Brittle nails: My nails have continuously been tearing, bending, breaking, chipping, and flaking since about my second treatment. It’s just horrible. I’m not sure that it’s related to the treatment, but prior to starting Lupron, my nails were strong and would only break during extreme mishaps. Now it’s every day, at the slightest brush. I have to keep them trimmed down to nothing so they don’t snag on anything. Poor things. (2018: my nails have never been the same. They chip at the slightest offense, they break, they peel off, they bend backward…)
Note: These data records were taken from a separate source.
(** The core message and everything after it. *)
Definition drive (cmd : OmsCommand) (t2 : Z) (ctx : option ReportLatencyCtx) (msg : OmsMessage)
    (reply : option Z) a : outcome (OmsActor Client) :=
  '(actions, a) ← core_message msg a;
  let '(tw_core, a) := read_clock a in
  d ← for_each (on_action (place_order_t1 cmd) t2 tw_core (is_hot_path cmd) ctx) actions
        (mkDispatchAcc a [] false false);
  d ← for_each on_failure_action (da_failures d) d;
  let a := publish_snapshot (da_balances_dirty d) (da_positions_dirty d) (da_actor d) in
  mret (send_reply reply true "" a).

Definition process_command (cmd : OmsCommand) a : outcome (OmsActor Client) :=
  let '(t2, a) := read_clock a in
  let '(ctx, a) := report_latency_ctx cmd a in
  match cmd, command_message cmd with
  | CmdReloadConfig new_config reply, _ => reload_config new_config reply a
  | _, Some (msg, reply) => drive cmd t2 ctx msg reply (apply_panic_command cmd a)
  | _, None => mret a
  end.

(** *** Direct writes to Redis *)

Definition redis_send (cmds : list RedisCmd) a : OmsActor Client := a <| a_redis ::= λ l, l ++ cmds |>.

Definition persist_order_to_redis (order_id : Z) a : outcome (OmsActor Client) :=
  persisted ← build_persisted_order (a_core a) order_id;
  match persisted with
  | None => mret a
  | Some order =>
      let is_terminal := default false (is_in_terminal_state <$>
                           OrderStoreV2.get_live order_id (c_orders (a_core a))) in
      mret (redis_send (RedisWriter.write_order oms_id order is_terminal is_terminal) a)
  end.

Definition persist_balance_to_redis (account_id asset_id : Z) a : outcome (OmsActor Client) :=
  asset_name ← OmsCoreV2.resolve_asset_name asset_id (a_core a);
  mret match BalanceStoreV2.get_balance account_id asset_id (c_balances (a_core a)) with
       | Some snap => redis_send (RedisWriter.write_balance oms_id account_id asset_name snap) a
       | None => a
       end.

Definition persist_position_to_redis (account_id instrument_id : Z) a : outcome (OmsActor Client) :=
  inst_code ← OmsCoreV2.resolve_instrument_code instrument_id (a_core a);
  mret match PositionStoreV2.get_position account_id instrument_id (c_positions (a_core a)) with
       | Some pos =>
           redis_send (RedisWriter.write_position oms_id account_id inst_code
             (if mp_is_short pos then "SHORT" else "LONG") (OmsCoreV2.v1_position inst_code pos)) a
       | None => a
       end.

Definition persist_balance_position_actions (actions : list OmsActionV2) a : outcome (OmsActor Client) :=
  for_each (λ a action,
      match action with
      | PersistBalance account_id asset_id => persist_balance_to_redis account_id asset_id a
      | PersistPosition account_id instrument_id => persist_position_to_redis account_id instrument_id a
      | _ => mret a
      end) actions a.

(** *** Reconciliation with a gateway *)

(** [SingleOrderQuery] without the account, which is left empty. *)
Record SingleOrderQuery : Set := mkSingleOrderQuery {
  soq_exch_order_ref : string;
  soq_order_id : Z;
  soq_symbol : string;
}.

(** What a gateway answers; [None] for an error or a timeout. *)
Record GwAnswers : Type := mkGwAnswers {
  ga_balance : option (option BalanceUpdate);
  ga_positions : option (list Position);
  ga_open_orders : option (list ExchOrder);
  ga_details : list SingleOrderQuery → option (list ExchOrder);
}.
Context (answers : string → GwAnswers).

(** A query of a gateway that has no client is an error. *)
Definition query {A} (gw_key : string) (f : GwAnswers → option A) a : option A :=
  _ ← a_gw_pool a !! gw_key; f (answers gw_key).

Definition dispatch_reconcile_report (report : OrderReport) a : outcome (OmsActor Client) :=
  '(actions, a) ← core_message (GatewayOrderReport report) a;
  for_each (λ a action,
      match action with
      | PersistOrder order_id set_expire set_closed =>
          on_persist_order true false order_id set_expire set_closed a
      | PersistBalance account_id asset_id => persist_balance_to_redis account_id asset_id a
      | PublishOrderUpdate order_id last_trade last_fee exec_message inferred_trade =>
          on_publish_order false None order_id last_trade last_fee exec_message inferred_trade a
      | _ => mret a
      end) actions a.

Definition detail_query (snap : OmsOrderSnapshot) : SingleOrderQuery :=
  mkSingleOrderQuery (default "" (oos_exch_order_ref snap)) (oos_order_id snap) (oos_instrument snap).

Definition reconcile_gw_orders (gw_key : string) (snapshots : list OmsOrderSnapshot) (now_ms : Z) a
    : outcome (bool * OmsActor Client) :=
  match query gw_key ga_open_orders a with
  | None => mret (false, a)
  | Some gw_open_orders =>
      let '(reports, needs_detail, _) :=
        reconcile_orders_against_gateway snapshots gw_open_orders gw_key now_ms in
      a ← for_each (λ a report, dispatch_reconcile_report report a) reports a;
      match needs_detail with
      | [] => mret (negb (bool_decide (reports = [])), a)
      | _ :: _ =>
          let queries := detail_query <$> needs_detail in
          let detail_orders := default [] (query gw_key (λ g, ga_details g queries) a) in
          a ← for_each (λ a snap,
                 dispatch_reconcile_report (resolve_missing_order snap detail_orders now_ms) a)
                needs_detail a;
          mret (true, a)
      end
  end.

Definition run_order_reconcile a : outcome (OmsActor Client) :=
  snapshots ← extract_open_order_snapshots (a_core a);
  match snapshots with
  | [] => mret a
  | _ :: _ =>
      let '(now_ms, a) := read_clock a in
      let gw_keys := (hash_iter (a_gw_pool a)).*1 in
      '(any_changes, a) ← for_each (λ '(any_changes, a) gw_key,
          '(changed, a) ← reconcile_gw_orders gw_key snapshots now_ms a;
          mret (any_changes || changed, a)) gw_keys (false, a);
      mret (if any_changes : bool then publish_snapshot true false a else a)
  end.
Depression: Now I’m not a person who suffers from depression. It’s just not in my nature. But OH MY GOD…this medication put me into such a downward spiral funk, some days it was hard to remember none of this is my fault. And that there is light at the end of the tunnel. And that my friends and family do love me. If you’re already susceptible to depression prior to this drug, please, PLEASE have a strong support network of friends and family prior to starting. It’s just vicious. Luckily, this side effect faded quickly after treatments ended.
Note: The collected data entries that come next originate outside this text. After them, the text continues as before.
Section inv.
Context {Client : Type}.
Context `{!Uppercase, !HashIter Z, !HashIterOk Z, !HashIter string, !HashIter (Z * Z), !HashIter (Z * string)}.
Context (n capacity : nat) (taken : list GwAction).
Hypothesis Hn : (0 < n)%nat.
Implicit Types (a : OmsActor Client).

(** The panic set of the core, of the snapshot writer and of the replica. *)
Record panic_sets : Type := mkPanicSets { ps_core : gset Z; ps_writer : gset Z; ps_replica : gset Z }.
Implicit Types (ps : panic_sets).

Definition panic_sets_of a : panic_sets :=
  mkPanicSets (c_panic_accounts (a_core a)) (sw_panic_accounts (a_writer a))
    (sn_panic_accounts (a_replica a)).

(** The gateway shards, with what the executor accepted and the workers took. *)
Definition gw_run_of a : shard_run GwAction :=
  mkShardRun (ge_shards (a_gw_executor a)) (a_gw_accepted a) taken.

Record actor_inv ps a : Prop := mkActorInv {
  ai_core : reachable (a_core a);
  ai_panic : panic_sets_of a = ps;
  ai_count : ge_shard_count (a_gw_executor a) = n;
  ai_capacity : ge_queue_capacity (a_gw_executor a) = capacity;
  ai_fifo : fifo_inv about_order n capacity (gw_run_of a);
  ai_persist : (0 < sp_queue_capacity (a_persist a))%nat;
  ai_publish : (0 < sp_queue_capacity (a_publish a))%nat;
  ai_recorder : (0 < sp_queue_capacity (a_recorder a))%nat;
}.

Lemma ai_wf ps a : actor_inv ps a → core_wf (a_core a).
Proof. intros Ha. apply reachable_inv, Ha. Qed.

Lemma try_dispatch_returns {A} key (x : A) (p : ShardedPool Z A) :
  (0 < sp_queue_capacity p)%nat →
  returns (ShardedPool.try_dispatch key x p) (λ r, (0 < sp_queue_capacity r.2)%nat).
Proof.
  intros Hp. unfold ShardedPool.try_dispatch, ShardedPool.shard. ostep.
  destruct (sp_shards p !! key); [|destruct (Nat.eqb_spec (sp_queue_capacity p) 0); [lia|]]; ostep;
    by destruct (try_send _ _ _).
Qed.

Lemma persist_dispatch_inv ps pa a :
  actor_inv ps a → returns (OmsActor.persist_dispatch pa a) (actor_inv ps).
Proof.
  intros [? ? ? ? ? Hp ? ?]. unfold OmsActor.persist_dispatch, PersistExecutorPool.try_dispatch.
  ostep. ostep. eapply returns_mono; [by apply try_dispatch_returns|]. intros [? p] Hp'. by constructor.
Qed.
Lemma publish_dispatch_inv ps key pa a :
  actor_inv ps a → returns (OmsActor.publish_dispatch key pa a) (actor_inv ps).
Proof.
  intros [? ? ? ? ? ? Hp ?]. unfold OmsActor.publish_dispatch, PublishExecutorPool.dispatch.
  ostep. ostep. eapply returns_mono; [by apply try_dispatch_returns|]. intros [? p] Hp'. by constructor.
Qed.
Lemma recorder_dispatch_inv ps acct ra a :
  actor_inv ps a → returns (OmsActor.recorder_dispatch acct ra a) (actor_inv ps).
Proof.
  intros [? ? ? ? ? ? ? Hp]. unfold OmsActor.recorder_dispatch, RecorderExecutorPool.dispatch.
  ostep. ostep. eapply returns_mono; [by apply try_dispatch_returns|]. intros [? p] Hp'. by constructor.
Qed.

(** A change of the orders and details of the snapshot writer only. *)
Lemma writer_inv ps a w :
  sw_panic_accounts w = sw_panic_accounts (a_writer a) → actor_inv ps a →
  actor_inv ps (a <| a_writer := w |>).
Proof.
  intros Hw [? <- ? ? ? ? ? ?]. constructor; try done. unfold panic_sets_of. simpl. by rewrite Hw.
Qed.

Lemma snapshot_order_inv ps oid closed a :
  actor_inv ps a → returns (OmsActor.snapshot_order oid closed a) (actor_inv ps).
Proof.
  intros Ha. pose proof (ai_wf _ _ Ha) as Hwf. unfold OmsActor.snapshot_order, OrderStoreV2.get_live.
  destruct (os_live _ !! oid) as [live|] eqn:E; [|done]. ostep.
  eapply returns_mono; [by eapply snapshot_order_returns|]. intros so _.
  assert (actor_inv ps (a <| a_writer ::= OmsSnapshotWriterV2.apply_order_update so closed |>)) as Ha'
    by by apply writer_inv.
  destruct (OrderStoreV2.get_detail _ _) as [d|]; [|done]. ostep.
  eapply returns_mono; [by eapply snapshot_detail_returns|]. intros sd _. ostep. by apply writer_inv.
Qed.

Context (now : nat → nat → Z) (oms_id : string).

Lemma read_clock_inv ps a : actor_inv ps a → actor_inv ps (OmsActor.read_clock now a).2.
Proof. by intros []. Qed.

Lemma on_persist_order_inv ps redis recorder oid expire closed a :
  actor_inv ps a →
  returns (OmsActor.on_persist_order oms_id redis recorder oid expire closed a) (actor_inv ps).
Proof.
  intros Ha. unfold OmsActor.on_persist_order. ostep.
  eapply returns_mono; [by apply snapshot_order_inv|]. clear a Ha. intros a Ha.
  ostep. eapply (returns_mono _ (actor_inv ps)).
  - destruct redis; [|done]. ostep. eapply returns_mono; [apply persisted_order_returns, (ai_wf _ _ Ha)|].
    intros [o|] _; [by apply persist_dispatch_inv|done].
  - clear a Ha. intros a Ha. destruct (recorder && closed); [|done]. ostep.
    eapply returns_mono; [apply terminal_order_returns, (ai_wf _ _ Ha)|].
    intros [o|] _; [by apply recorder_dispatch_inv|done].
Qed.

Lemma record_trade_inv ps oid t b a :
  actor_inv ps a → returns (OmsActor.record_trade oms_id oid t b a) (actor_inv ps).
Proof.
  intros Ha. destruct t as [t|]; [|done]. simpl. ostep.
  eapply returns_mono; [apply trade_event_returns, (ai_wf _ _ Ha)|].
  intros [o|] _; [by apply recorder_dispatch_inv|done].
Qed.

Lemma on_publish_order_inv ps recorder ctx oid t f e i a :
  actor_inv ps a →
  returns (OmsActor.on_publish_order now oms_id recorder ctx oid t f e i a) (actor_inv ps).
Proof.
  intros Ha%read_clock_inv. unfold OmsActor.on_publish_order.
  destruct (OmsActor.read_clock now a) as [ts a']. simpl in Ha. clear a. rename a' into a.
  ostep. eapply returns_mono; [apply build_order_update_event_returns, (ai_wf _ _ Ha)|].
  intros [ev|] _; [|done]. ostep. eapply (returns_mono _ (actor_inv ps)).
  { destruct (recorder && t); [by apply record_trade_inv|done]. }
  clear a Ha. intros a Ha. ostep. eapply (returns_mono _ (actor_inv ps)).
  { destruct (_ && _ && _); [by apply record_trade_inv|done]. }
  clear a Ha. intros a Ha. by apply publish_dispatch_inv.
Qed.

Lemma on_persist_balance_inv ps acct asset a :
  actor_inv ps a → returns (OmsActor.on_persist_balance acct asset a) (actor_inv ps).
Proof.
  intros Ha. unfold OmsActor.on_persist_balance, build_persist_balance. ostep. ostep.
  eapply returns_mono; [apply asset_name_returns, (ai_wf _ _ Ha)|]. intros s _. ostep.
  destruct (_ <$> _); [by apply persist_dispatch_inv|done].
Qed.
Lemma on_persist_position_inv ps acct inst a :
  actor_inv ps a → returns (OmsActor.on_persist_position acct inst a) (actor_inv ps).
Proof.
  intros Ha. unfold OmsActor.on_persist_position, build_persist_position. ostep. ostep.
  eapply returns_mono; [apply instrument_code_returns, (ai_wf _ _ Ha)|]. intros s _. ostep.
  destruct (_ <$> _); [by apply persist_dispatch_inv|done].
Qed.
Lemma on_publish_balance_inv ps acct a :
  actor_inv ps a → returns (OmsActor.on_publish_balance now acct a) (actor_inv ps).
Proof.
  intros Ha%read_clock_inv. unfold OmsActor.on_publish_balance.
  destruct (OmsActor.read_clock now a). by apply publish_dispatch_inv.
Qed.
Lemma on_publish_position_inv ps acct a :
  actor_inv ps a → returns (OmsActor.on_publish_position now acct a) (actor_inv ps).
Proof.
  intros Ha%read_clock_inv. unfold OmsActor.on_publish_position.
  destruct (OmsActor.read_clock now a) as [ts a']. ostep.
  eapply returns_mono; [apply build_position_update_event_returns, (ai_wf _ _ Ha)|].
  intros ev _. by apply publish_dispatch_inv.
Qed.

(** *** Core messages *)

Definition after_core (msg : OmsMessage) ps : panic_sets :=
  mkPanicSets (panic_after msg (ps_core ps)) (ps_writer ps) (ps_replica ps).

Lemma core_message_inv ps msg a :
  actor_inv ps a →
  returns (OmsActor.core_message now msg a) (λ r, actor_inv (after_core msg ps) r.2).
Proof.
  intros Ha. unfold OmsActor.core_message. ostep.
  destruct (returns_inv _ _ (message_inv (now (a_tick a)) msg _ (reachable_inv _ (ai_core _ _ Ha))))
    as ([acts c'] & E & _ & Hst). rewrite E. ostep.
  destruct Ha as [Hr <- ? ? ? ? ? ?]. constructor; try done; [by eapply reach_message|].
  pose proof (st_env _ _ _ Hst) as Henv. unfold env in Henv. simpl in Henv.
  unfold panic_sets_of, after_core. simpl. f_equal. by injection Henv.
Qed.

(** *** Gateway dispatch *)

Notation acc_inv ps := (λ d, actor_inv ps (OmsActor.da_actor d)).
Fatigue & weakness: The fatigue and weakness has only started to get better this past month or so. But there have been times where I needed multiple naps (2-4 hours long) every day. I would become completely worn out just with one quick trip to the grocery store (my day would be ruined with naps and zombification) or even just my short commute from work would lay me out for the evening. I couldn’t walk around my neighborhood without feeling like a zombie and slowing to a crawl. Stairs and uphill slants were next to impossible. As an active and avid hiker, this has been miserable (may I just say : cabin fever!). My entire body was against me. Near the end of my six-month treatment, I was able to maintain a good, strong pace around my neighborhood (which is barely 1.0 mile), with only minimal discomfort and loss of pace. (2018: I’ve yet to regain my strength and endurance for long walks or hikes, but I think that’s what I get for not exercising since my Lupron days years…time to change that!)
Hair loss: I know we all lose hair, every day. I’m used to having to clean out my hairbrush once a week. I don’t freak out over the hair in my fingers after a nice shampoo in the shower. BUT since the early months of starting Lupron, I’ve had to clean my brush EVERY day, pulling out a massive rat’s nest of hair! It’s so full! And the amount of hair in my fingers in the shower has doubled, sometimes tripled. Even my hairdresser has noticed when I go in for a trim. I don’t have any bald spots or anything, but it’s been such a massive difference!! My hair has also lost it’s luster and has become stiff, dry, brittle, and prone to an incredible amount of split ends. (2018: with proper care and TLC, my hair regained it’s luster and health)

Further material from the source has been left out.